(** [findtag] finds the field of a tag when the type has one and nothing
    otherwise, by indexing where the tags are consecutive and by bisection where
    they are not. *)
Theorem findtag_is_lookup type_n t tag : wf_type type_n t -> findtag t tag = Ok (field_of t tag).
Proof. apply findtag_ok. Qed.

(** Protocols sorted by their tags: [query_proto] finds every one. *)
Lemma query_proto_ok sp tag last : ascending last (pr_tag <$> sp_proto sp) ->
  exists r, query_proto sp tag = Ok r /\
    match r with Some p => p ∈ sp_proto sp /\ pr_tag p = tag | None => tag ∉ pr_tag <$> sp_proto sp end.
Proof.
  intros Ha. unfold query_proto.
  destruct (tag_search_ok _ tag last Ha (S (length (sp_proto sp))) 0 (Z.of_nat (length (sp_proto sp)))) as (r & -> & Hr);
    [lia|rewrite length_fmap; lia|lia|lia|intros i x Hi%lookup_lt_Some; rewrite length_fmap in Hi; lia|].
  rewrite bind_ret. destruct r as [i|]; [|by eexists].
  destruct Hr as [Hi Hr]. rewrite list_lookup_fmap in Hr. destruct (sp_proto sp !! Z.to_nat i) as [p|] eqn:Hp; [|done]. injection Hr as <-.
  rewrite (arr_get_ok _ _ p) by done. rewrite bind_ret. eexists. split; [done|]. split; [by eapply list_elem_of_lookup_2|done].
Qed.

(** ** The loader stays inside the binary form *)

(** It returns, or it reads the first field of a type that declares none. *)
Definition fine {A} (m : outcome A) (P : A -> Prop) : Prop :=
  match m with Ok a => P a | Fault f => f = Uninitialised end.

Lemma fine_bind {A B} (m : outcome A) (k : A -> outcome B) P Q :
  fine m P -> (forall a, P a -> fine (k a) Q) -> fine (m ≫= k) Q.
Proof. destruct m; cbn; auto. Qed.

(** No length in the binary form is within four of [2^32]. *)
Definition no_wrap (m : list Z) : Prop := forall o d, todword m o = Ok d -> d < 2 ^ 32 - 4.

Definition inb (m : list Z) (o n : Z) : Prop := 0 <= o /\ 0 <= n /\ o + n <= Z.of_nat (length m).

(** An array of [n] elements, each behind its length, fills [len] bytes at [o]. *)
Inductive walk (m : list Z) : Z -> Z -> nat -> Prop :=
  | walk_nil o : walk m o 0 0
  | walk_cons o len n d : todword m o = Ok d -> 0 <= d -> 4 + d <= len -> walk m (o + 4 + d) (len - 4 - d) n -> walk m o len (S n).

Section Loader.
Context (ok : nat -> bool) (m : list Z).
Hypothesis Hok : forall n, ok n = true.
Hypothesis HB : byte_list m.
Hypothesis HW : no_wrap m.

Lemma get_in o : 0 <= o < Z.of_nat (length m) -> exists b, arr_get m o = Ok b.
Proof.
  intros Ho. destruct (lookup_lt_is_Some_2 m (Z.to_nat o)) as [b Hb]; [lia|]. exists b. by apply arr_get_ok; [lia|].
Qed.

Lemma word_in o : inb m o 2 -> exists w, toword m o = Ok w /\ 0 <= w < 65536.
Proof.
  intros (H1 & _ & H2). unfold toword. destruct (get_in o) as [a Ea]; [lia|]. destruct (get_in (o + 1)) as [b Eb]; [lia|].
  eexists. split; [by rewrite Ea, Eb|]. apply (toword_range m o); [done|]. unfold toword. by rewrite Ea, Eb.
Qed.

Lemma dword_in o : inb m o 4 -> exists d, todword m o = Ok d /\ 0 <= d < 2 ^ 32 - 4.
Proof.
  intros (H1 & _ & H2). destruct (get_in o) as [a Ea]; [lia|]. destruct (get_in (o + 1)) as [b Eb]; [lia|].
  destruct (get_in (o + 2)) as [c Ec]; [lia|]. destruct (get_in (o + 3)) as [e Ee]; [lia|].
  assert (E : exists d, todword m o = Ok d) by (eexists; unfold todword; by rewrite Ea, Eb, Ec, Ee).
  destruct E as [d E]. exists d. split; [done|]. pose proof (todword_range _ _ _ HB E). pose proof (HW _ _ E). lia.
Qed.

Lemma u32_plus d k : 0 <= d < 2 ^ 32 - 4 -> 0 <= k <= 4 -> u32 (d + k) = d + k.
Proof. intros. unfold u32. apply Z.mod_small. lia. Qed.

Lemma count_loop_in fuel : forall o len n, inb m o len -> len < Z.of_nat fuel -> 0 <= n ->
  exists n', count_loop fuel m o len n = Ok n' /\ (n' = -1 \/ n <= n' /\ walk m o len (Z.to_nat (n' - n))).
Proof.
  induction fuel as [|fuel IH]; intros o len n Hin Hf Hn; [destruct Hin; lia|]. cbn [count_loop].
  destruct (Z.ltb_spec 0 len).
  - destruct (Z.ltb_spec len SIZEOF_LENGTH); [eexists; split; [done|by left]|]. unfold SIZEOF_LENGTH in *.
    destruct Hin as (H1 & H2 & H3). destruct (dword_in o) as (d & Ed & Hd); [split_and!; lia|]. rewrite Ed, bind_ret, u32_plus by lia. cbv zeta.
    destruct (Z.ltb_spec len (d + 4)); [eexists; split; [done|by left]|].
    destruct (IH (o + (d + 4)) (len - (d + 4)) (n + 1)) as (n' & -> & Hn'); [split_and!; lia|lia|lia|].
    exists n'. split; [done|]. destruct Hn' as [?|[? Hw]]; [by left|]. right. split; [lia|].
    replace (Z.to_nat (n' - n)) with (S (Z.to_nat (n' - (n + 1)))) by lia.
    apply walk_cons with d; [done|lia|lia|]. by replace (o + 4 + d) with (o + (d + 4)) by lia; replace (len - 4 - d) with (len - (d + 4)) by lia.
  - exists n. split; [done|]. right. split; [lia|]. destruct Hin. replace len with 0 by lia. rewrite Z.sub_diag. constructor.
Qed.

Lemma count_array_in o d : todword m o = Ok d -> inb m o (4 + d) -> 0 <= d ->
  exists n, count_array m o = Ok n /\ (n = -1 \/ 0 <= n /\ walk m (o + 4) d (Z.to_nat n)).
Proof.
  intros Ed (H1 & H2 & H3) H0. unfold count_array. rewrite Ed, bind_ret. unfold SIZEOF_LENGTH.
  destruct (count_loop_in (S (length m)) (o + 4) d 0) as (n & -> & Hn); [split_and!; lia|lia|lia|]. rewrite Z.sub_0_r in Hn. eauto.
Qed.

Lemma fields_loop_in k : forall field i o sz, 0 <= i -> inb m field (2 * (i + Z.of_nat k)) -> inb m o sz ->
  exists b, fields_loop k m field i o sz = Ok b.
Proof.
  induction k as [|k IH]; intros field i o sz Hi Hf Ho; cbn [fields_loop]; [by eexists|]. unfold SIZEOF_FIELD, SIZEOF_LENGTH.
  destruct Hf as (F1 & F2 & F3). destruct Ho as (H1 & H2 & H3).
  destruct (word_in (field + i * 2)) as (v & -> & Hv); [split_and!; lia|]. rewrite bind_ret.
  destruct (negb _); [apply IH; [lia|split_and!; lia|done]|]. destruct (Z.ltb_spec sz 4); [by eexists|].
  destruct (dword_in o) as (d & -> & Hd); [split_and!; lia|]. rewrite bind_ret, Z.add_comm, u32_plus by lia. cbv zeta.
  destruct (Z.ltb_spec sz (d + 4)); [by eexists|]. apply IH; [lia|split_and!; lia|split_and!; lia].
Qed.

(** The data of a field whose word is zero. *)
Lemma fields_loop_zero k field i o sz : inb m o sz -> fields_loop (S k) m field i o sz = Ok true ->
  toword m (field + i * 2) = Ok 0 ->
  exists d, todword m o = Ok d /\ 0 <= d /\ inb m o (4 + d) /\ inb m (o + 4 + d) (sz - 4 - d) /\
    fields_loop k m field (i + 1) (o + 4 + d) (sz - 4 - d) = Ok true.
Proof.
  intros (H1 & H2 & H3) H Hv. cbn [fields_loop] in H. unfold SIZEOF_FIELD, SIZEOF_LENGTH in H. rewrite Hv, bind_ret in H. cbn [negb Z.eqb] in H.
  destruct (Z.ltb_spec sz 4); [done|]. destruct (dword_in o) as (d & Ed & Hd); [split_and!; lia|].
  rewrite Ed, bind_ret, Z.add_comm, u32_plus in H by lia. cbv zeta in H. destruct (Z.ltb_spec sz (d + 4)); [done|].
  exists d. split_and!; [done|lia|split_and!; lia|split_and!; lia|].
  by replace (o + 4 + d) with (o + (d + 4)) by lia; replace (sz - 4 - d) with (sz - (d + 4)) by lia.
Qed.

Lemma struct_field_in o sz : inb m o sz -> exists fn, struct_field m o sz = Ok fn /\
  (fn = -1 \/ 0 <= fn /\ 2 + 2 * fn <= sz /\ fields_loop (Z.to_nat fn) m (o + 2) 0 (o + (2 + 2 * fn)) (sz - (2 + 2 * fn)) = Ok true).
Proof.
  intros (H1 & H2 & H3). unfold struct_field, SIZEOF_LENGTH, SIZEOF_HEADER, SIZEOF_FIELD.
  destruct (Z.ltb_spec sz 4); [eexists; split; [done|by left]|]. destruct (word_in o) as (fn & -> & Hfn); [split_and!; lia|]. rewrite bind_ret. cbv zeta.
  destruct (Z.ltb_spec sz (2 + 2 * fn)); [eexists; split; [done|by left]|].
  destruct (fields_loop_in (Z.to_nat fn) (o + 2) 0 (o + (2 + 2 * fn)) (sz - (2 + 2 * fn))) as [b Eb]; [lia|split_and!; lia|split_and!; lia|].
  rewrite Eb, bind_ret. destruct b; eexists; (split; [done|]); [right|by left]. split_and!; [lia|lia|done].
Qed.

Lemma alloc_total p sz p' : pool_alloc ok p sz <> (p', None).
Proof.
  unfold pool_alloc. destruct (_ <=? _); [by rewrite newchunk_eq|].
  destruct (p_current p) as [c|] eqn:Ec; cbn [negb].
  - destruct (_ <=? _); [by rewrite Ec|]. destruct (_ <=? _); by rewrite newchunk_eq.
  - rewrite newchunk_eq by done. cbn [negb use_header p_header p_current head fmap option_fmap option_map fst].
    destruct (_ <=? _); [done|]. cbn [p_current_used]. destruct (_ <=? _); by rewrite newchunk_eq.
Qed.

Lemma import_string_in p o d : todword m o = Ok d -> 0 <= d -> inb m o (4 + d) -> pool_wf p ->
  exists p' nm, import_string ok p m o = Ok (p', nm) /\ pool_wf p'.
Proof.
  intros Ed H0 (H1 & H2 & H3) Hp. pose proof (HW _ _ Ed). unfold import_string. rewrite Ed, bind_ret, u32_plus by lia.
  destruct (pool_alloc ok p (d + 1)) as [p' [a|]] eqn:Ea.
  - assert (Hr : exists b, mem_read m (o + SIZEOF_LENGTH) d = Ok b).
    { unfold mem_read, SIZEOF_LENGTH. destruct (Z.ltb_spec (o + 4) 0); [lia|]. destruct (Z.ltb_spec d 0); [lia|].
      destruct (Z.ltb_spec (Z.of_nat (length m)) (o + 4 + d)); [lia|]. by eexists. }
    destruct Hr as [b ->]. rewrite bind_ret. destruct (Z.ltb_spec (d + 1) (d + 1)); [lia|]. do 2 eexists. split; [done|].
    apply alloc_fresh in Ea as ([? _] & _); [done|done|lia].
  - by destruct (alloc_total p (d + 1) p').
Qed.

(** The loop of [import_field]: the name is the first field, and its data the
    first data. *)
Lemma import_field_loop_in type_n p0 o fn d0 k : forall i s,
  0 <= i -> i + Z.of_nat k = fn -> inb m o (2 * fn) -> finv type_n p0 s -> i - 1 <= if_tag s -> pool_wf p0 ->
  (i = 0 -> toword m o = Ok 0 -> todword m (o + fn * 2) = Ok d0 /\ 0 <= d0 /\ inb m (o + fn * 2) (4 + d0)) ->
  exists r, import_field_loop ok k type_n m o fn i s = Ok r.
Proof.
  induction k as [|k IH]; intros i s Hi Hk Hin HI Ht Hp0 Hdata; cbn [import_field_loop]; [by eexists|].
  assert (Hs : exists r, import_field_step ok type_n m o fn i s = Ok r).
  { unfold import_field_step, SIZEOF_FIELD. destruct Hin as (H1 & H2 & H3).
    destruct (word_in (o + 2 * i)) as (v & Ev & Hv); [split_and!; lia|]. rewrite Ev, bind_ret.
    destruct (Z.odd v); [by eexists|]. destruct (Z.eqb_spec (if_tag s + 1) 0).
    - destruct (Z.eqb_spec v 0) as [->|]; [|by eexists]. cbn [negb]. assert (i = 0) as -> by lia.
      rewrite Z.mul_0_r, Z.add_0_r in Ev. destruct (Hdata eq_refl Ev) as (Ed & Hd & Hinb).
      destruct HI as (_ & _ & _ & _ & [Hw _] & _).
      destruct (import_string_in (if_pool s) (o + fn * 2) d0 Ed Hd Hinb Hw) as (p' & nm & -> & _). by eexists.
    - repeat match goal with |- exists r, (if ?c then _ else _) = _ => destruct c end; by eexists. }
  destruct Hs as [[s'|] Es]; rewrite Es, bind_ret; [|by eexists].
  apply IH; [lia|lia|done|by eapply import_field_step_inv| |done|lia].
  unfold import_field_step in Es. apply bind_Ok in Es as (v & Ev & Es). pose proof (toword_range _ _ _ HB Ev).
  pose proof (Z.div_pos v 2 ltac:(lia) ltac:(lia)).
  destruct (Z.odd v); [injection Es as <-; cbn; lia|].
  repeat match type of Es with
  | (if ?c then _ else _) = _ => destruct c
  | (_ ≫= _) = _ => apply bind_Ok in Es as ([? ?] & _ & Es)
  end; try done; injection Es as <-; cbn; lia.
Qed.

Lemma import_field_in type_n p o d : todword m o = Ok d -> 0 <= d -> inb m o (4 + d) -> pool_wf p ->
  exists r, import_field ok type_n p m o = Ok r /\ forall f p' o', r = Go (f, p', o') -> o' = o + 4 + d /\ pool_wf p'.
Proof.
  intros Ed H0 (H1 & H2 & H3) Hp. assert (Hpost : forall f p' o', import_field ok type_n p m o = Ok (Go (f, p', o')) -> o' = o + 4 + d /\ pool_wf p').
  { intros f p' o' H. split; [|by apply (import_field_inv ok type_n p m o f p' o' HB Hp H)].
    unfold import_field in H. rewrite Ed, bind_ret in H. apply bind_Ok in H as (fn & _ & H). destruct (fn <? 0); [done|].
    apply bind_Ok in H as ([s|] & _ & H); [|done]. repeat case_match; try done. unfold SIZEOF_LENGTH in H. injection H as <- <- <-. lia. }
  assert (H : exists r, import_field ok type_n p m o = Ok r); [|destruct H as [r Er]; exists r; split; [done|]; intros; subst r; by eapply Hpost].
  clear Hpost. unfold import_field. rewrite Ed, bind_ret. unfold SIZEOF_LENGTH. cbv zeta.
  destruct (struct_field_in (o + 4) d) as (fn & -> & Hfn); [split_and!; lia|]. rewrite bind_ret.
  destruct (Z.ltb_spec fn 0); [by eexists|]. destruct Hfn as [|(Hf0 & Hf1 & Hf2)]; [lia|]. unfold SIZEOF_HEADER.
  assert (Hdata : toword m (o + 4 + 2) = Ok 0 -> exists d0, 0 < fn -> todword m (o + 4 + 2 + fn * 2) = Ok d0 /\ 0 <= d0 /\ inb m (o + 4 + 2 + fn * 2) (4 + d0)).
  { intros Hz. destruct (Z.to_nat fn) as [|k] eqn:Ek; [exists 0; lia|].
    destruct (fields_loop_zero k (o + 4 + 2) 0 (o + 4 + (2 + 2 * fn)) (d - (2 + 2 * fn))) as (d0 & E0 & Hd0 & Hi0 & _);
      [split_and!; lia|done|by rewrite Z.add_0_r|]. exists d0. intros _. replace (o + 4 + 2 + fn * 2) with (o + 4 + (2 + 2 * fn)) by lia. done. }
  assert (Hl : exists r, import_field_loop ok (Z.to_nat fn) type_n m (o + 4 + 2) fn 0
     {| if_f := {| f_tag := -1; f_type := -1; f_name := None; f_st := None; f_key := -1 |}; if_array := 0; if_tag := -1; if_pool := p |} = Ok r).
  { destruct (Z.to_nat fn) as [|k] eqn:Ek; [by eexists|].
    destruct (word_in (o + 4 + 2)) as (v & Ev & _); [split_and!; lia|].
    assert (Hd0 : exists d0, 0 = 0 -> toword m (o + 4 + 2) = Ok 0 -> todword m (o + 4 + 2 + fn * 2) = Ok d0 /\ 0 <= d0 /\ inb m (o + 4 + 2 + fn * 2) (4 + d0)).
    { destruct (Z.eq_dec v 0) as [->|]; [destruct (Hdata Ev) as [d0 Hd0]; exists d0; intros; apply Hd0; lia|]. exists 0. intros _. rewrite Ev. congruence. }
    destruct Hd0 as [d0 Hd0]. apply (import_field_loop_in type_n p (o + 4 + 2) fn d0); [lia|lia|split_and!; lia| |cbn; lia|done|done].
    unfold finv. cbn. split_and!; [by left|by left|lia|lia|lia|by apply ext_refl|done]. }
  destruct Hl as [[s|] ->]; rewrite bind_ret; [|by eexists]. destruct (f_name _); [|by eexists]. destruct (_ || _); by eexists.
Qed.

Work instructions
Print, from the entries above, the line with "exists d. split_and!;", the line with "intros Ed H0 (H1 & H2 & H3) Hp. pose" and all lines between them, exactly and with nothing else.

Reply
  exists d. split_and!; [done|lia|split_and!; lia|split_and!; lia|].
  by replace (o + 4 + d) with (o + (d + 4)) by lia; replace (sz - 4 - d) with (sz - (d + 4)) by lia.
Qed.

Lemma struct_field_in o sz : inb m o sz -> exists fn, struct_field m o sz = Ok fn /\
  (fn = -1 \/ 0 <= fn /\ 2 + 2 * fn <= sz /\ fields_loop (Z.to_nat fn) m (o + 2) 0 (o + (2 + 2 * fn)) (sz - (2 + 2 * fn)) = Ok true).
Proof.
  intros (H1 & H2 & H3). unfold struct_field, SIZEOF_LENGTH, SIZEOF_HEADER, SIZEOF_FIELD.
  destruct (Z.ltb_spec sz 4); [eexists; split; [done|by left]|]. destruct (word_in o) as (fn & -> & Hfn); [split_and!; lia|]. rewrite bind_ret. cbv zeta.
  destruct (Z.ltb_spec sz (2 + 2 * fn)); [eexists; split; [done|by left]|].
  destruct (fields_loop_in (Z.to_nat fn) (o + 2) 0 (o + (2 + 2 * fn)) (sz - (2 + 2 * fn))) as [b Eb]; [lia|split_and!; lia|split_and!; lia|].
  rewrite Eb, bind_ret. destruct b; eexists; (split; [done|]); [right|by left]. split_and!; [lia|lia|done].
Qed.

Lemma alloc_total p sz p' : pool_alloc ok p sz <> (p', None).
Proof.
  unfold pool_alloc. destruct (_ <=? _); [by rewrite newchunk_eq|].
  destruct (p_current p) as [c|] eqn:Ec; cbn [negb].
  - destruct (_ <=? _); [by rewrite Ec|]. destruct (_ <=? _); by rewrite newchunk_eq.
  - rewrite newchunk_eq by done. cbn [negb use_header p_header p_current head fmap option_fmap option_map fst].
    destruct (_ <=? _); [done|]. cbn [p_current_used]. destruct (_ <=? _); by rewrite newchunk_eq.
Qed.

Lemma import_string_in p o d : todword m o = Ok d -> 0 <= d -> inb m o (4 + d) -> pool_wf p ->
  exists p' nm, import_string ok p m o = Ok (p', nm) /\ pool_wf p'.
Proof.
  intros Ed H0 (H1 & H2 & H3) Hp. pose proof (HW _ _ Ed). unfold import_string. rewrite Ed, bind_ret, u32_plus by lia.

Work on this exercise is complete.